(Collected data)
§
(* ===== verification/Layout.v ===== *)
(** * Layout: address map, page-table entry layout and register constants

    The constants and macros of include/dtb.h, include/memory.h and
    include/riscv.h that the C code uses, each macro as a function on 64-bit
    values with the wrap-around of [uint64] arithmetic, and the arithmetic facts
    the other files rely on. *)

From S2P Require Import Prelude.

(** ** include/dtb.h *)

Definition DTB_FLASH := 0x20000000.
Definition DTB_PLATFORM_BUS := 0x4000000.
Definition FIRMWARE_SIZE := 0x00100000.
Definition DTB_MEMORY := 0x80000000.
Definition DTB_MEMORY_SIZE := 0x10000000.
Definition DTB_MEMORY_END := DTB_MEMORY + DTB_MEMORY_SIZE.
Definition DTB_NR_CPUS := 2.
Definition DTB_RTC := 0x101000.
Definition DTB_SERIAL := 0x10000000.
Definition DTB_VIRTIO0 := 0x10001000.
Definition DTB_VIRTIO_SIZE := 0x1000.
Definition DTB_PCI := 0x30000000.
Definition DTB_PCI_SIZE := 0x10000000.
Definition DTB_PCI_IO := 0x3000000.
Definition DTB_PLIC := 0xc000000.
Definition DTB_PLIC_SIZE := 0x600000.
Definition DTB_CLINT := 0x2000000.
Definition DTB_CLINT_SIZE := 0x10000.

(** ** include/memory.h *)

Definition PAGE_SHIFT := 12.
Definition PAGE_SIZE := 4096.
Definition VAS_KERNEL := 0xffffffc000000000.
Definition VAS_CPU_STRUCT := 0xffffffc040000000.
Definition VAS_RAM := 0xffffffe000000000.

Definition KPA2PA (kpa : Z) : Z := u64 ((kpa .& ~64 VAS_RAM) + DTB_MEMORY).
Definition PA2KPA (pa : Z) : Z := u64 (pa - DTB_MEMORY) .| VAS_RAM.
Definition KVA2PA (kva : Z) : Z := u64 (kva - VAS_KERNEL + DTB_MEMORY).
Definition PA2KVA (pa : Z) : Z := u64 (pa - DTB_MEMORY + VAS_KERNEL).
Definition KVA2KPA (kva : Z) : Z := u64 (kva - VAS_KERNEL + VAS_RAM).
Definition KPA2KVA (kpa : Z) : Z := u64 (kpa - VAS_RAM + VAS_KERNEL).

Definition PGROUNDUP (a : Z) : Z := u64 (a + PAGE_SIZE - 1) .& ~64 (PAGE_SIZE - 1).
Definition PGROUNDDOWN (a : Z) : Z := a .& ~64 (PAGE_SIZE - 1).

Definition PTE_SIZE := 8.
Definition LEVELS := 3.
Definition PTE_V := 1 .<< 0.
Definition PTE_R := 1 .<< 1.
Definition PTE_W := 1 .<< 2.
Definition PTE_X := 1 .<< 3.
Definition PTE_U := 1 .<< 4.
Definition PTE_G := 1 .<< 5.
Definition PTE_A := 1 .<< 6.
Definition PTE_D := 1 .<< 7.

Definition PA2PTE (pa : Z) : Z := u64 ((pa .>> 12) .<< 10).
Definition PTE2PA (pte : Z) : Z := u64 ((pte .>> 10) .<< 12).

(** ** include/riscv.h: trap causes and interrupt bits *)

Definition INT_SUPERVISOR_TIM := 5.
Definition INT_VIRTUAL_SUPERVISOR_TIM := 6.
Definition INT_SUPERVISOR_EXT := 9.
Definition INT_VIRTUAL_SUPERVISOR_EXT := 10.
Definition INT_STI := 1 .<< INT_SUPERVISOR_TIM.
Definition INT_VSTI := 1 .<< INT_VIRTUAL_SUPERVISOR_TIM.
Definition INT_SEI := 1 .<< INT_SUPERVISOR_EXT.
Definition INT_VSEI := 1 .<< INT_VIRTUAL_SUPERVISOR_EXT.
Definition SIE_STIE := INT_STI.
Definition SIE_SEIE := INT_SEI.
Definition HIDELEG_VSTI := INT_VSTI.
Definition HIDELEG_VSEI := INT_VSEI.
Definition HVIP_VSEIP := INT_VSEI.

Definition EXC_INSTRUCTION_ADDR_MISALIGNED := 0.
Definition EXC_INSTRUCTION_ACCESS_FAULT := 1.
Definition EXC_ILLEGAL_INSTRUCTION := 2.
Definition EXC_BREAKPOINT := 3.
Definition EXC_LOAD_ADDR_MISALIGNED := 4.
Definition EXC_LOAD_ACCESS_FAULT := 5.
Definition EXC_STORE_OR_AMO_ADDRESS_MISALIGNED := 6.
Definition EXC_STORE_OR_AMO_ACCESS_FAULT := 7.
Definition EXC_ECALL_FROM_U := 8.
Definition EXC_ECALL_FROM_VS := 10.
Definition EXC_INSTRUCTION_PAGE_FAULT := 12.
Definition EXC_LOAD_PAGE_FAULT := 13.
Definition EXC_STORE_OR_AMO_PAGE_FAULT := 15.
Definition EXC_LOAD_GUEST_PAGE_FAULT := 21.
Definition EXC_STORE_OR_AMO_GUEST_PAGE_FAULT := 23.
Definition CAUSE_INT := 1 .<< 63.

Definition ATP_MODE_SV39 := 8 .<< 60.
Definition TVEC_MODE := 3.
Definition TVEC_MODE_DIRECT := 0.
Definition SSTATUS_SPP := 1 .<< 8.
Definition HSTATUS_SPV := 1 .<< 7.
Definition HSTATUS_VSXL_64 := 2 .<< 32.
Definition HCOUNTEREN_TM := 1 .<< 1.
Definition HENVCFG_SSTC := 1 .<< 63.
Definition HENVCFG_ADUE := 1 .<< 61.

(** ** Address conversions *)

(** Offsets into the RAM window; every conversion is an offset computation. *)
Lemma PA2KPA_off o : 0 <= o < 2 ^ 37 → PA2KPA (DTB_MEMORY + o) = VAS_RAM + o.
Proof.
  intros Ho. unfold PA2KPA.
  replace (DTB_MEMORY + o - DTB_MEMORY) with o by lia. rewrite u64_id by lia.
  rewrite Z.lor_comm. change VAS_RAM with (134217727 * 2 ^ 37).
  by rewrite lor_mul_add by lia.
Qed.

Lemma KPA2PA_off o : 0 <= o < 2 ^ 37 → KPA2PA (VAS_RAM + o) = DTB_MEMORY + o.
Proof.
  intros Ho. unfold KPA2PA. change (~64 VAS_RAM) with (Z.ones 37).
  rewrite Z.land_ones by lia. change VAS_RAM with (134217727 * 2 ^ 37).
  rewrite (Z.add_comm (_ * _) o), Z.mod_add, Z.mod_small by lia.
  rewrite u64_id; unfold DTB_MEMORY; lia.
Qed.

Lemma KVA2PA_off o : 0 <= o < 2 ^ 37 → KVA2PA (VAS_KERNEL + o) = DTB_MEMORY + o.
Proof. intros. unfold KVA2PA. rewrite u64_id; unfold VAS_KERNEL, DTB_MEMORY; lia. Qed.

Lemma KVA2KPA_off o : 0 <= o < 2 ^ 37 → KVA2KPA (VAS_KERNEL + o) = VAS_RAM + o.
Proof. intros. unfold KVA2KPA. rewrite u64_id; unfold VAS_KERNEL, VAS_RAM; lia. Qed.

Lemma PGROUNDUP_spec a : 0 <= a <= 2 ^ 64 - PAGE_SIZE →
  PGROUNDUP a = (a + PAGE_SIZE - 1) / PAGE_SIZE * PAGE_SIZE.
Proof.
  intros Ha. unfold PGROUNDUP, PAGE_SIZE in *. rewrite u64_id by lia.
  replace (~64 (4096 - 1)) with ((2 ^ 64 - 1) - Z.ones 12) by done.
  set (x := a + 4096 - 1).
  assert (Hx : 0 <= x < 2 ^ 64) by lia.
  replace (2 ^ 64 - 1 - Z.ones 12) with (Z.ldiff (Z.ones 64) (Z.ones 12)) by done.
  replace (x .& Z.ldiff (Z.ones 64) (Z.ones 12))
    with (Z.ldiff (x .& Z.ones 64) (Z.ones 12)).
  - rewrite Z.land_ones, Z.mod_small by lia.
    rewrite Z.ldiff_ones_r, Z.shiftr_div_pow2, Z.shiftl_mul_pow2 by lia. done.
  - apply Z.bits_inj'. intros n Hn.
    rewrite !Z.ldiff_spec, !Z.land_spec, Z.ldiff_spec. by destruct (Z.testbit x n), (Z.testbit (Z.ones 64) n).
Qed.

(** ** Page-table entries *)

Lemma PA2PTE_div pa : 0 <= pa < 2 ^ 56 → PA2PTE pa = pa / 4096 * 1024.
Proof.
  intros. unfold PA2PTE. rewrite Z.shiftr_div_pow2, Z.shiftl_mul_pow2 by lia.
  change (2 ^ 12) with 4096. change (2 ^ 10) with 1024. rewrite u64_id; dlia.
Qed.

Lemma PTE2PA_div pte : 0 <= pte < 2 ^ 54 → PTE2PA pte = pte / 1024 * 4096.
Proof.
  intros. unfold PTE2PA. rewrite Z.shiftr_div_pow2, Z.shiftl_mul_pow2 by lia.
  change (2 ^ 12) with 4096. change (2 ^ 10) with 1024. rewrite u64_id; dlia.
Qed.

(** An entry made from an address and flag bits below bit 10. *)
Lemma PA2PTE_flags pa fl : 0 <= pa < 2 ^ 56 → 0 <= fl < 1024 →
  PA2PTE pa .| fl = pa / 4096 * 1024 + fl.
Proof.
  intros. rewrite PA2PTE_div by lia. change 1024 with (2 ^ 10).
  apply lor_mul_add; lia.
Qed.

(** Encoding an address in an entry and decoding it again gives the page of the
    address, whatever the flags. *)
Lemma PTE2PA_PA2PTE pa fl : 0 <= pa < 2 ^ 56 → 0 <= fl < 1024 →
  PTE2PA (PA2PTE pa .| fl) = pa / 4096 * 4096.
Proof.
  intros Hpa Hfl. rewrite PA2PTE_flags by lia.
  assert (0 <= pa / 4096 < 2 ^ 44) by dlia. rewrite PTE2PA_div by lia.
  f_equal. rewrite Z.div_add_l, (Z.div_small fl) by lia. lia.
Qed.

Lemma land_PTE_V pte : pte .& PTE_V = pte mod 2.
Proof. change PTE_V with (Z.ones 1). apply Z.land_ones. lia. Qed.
§
Try it → Return only the exact lines from the opening of the records through the line that contains "Definition DTB_SERIAL := 0x10000000.", both included.

Exercise answer →
(* ===== verification/Layout.v ===== *)
(** * Layout: address map, page-table entry layout and register constants

    The constants and macros of include/dtb.h, include/memory.h and
    include/riscv.h that the C code uses, each macro as a function on 64-bit
    values with the wrap-around of [uint64] arithmetic, and the arithmetic facts
    the other files rely on. *)

From S2P Require Import Prelude.

(** ** include/dtb.h *)

Definition DTB_FLASH := 0x20000000.
Definition DTB_PLATFORM_BUS := 0x4000000.
Definition FIRMWARE_SIZE := 0x00100000.
Definition DTB_MEMORY := 0x80000000.
Definition DTB_MEMORY_SIZE := 0x10000000.
Definition DTB_MEMORY_END := DTB_MEMORY + DTB_MEMORY_SIZE.
Definition DTB_NR_CPUS := 2.
Definition DTB_RTC := 0x101000.
Definition DTB_SERIAL := 0x10000000.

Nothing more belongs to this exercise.